→ What to do: Review the material and extract every line in which the word "right" occurs.

→ Material provided:

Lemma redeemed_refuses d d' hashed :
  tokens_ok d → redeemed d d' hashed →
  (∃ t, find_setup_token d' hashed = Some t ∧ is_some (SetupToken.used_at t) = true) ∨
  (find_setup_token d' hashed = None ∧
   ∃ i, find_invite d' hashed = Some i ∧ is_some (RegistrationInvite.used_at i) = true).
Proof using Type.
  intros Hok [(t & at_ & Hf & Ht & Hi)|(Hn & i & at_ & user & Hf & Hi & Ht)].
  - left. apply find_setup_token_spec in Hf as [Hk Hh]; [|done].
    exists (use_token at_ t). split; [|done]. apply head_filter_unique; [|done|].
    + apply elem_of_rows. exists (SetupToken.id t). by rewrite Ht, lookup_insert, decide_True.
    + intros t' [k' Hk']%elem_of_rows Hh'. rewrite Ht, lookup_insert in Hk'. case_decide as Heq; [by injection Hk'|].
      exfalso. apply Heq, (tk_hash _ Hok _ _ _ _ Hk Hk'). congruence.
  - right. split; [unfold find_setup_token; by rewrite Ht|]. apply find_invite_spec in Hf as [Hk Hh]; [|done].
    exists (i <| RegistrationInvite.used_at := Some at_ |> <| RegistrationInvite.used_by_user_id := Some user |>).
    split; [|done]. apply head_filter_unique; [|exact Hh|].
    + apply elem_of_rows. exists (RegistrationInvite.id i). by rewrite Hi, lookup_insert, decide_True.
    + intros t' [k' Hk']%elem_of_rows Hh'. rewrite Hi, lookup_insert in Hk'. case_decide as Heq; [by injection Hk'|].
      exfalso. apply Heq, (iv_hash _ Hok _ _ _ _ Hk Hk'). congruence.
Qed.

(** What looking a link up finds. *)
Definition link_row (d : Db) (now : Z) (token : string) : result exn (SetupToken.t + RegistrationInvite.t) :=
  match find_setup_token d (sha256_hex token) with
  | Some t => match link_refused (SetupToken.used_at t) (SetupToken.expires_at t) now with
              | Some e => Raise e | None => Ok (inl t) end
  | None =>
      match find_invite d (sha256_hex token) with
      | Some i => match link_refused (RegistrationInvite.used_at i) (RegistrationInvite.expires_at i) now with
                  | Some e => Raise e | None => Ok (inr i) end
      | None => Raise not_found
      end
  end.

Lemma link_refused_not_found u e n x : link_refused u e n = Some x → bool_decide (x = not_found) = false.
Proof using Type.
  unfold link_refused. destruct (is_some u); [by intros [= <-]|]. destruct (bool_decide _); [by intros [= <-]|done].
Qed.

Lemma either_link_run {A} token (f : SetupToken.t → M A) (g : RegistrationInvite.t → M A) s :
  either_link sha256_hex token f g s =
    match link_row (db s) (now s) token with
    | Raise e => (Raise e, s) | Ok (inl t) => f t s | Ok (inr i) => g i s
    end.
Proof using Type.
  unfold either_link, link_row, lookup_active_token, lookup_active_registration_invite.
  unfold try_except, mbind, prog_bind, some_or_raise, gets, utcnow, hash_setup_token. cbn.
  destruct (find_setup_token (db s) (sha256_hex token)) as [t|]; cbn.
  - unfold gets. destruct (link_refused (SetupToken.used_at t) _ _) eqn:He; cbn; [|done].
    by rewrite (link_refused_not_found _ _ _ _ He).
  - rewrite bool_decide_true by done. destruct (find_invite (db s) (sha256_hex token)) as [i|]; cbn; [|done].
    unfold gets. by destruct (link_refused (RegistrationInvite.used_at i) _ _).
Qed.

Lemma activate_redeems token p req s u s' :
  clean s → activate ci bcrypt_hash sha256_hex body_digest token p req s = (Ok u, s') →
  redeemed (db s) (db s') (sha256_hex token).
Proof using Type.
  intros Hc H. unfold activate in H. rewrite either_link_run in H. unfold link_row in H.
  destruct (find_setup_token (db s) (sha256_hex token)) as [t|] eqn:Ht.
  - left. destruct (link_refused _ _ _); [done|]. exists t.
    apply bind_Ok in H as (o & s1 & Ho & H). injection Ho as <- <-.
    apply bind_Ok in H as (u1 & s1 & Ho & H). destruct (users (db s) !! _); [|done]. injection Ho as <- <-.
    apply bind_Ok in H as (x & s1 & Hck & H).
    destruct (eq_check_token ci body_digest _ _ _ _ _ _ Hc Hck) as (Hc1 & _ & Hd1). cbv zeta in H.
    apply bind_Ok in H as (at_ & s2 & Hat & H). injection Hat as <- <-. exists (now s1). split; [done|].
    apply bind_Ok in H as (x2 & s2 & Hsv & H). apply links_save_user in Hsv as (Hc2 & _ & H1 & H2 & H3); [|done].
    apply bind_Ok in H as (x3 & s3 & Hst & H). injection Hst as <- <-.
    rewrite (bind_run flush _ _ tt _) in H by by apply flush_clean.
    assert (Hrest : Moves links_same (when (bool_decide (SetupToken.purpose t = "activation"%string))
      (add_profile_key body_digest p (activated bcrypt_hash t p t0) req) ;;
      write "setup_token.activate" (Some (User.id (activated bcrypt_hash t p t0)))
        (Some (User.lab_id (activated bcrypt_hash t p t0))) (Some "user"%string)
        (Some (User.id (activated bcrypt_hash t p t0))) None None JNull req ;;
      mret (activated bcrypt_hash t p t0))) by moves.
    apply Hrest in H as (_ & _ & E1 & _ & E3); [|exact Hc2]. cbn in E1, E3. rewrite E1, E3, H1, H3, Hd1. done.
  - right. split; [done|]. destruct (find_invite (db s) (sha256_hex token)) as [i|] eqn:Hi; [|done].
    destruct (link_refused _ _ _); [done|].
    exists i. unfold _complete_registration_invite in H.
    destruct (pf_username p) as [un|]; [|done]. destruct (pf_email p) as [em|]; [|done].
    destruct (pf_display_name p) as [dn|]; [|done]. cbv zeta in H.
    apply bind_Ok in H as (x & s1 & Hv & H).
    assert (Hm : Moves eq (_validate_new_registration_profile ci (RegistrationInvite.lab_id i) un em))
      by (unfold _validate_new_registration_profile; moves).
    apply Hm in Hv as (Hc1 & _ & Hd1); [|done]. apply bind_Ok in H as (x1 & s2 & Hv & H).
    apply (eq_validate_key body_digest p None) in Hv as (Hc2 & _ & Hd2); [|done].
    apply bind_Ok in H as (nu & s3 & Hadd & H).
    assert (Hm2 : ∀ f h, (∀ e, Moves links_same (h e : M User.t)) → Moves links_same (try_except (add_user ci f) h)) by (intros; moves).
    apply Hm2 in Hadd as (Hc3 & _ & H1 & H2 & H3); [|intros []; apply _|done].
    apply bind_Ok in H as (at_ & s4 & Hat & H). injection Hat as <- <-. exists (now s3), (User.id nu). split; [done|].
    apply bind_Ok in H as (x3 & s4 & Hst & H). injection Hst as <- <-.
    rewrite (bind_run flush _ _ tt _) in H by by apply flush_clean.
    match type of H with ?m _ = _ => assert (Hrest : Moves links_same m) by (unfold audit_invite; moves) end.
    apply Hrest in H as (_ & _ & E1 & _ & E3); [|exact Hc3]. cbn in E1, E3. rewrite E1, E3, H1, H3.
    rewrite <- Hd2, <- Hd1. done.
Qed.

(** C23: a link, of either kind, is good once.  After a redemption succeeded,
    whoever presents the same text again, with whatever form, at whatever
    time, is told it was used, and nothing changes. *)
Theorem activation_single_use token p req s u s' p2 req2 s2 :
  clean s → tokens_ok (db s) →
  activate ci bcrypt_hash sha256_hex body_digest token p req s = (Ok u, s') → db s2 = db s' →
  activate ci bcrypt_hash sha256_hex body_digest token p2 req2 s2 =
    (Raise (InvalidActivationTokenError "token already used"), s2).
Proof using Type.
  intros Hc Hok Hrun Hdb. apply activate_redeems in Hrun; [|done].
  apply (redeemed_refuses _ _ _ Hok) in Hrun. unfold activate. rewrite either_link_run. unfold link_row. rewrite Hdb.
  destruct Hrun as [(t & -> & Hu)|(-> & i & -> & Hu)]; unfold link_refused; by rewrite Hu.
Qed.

→ Your solution:
  - right. split; [unfold find_setup_token; by rewrite Ht|]. apply find_invite_spec in Hf as [Hk Hh]; [|done].
  - right. split; [done|]. destruct (find_invite (db s) (sha256_hex token)) as [i|] eqn:Hi; [|done].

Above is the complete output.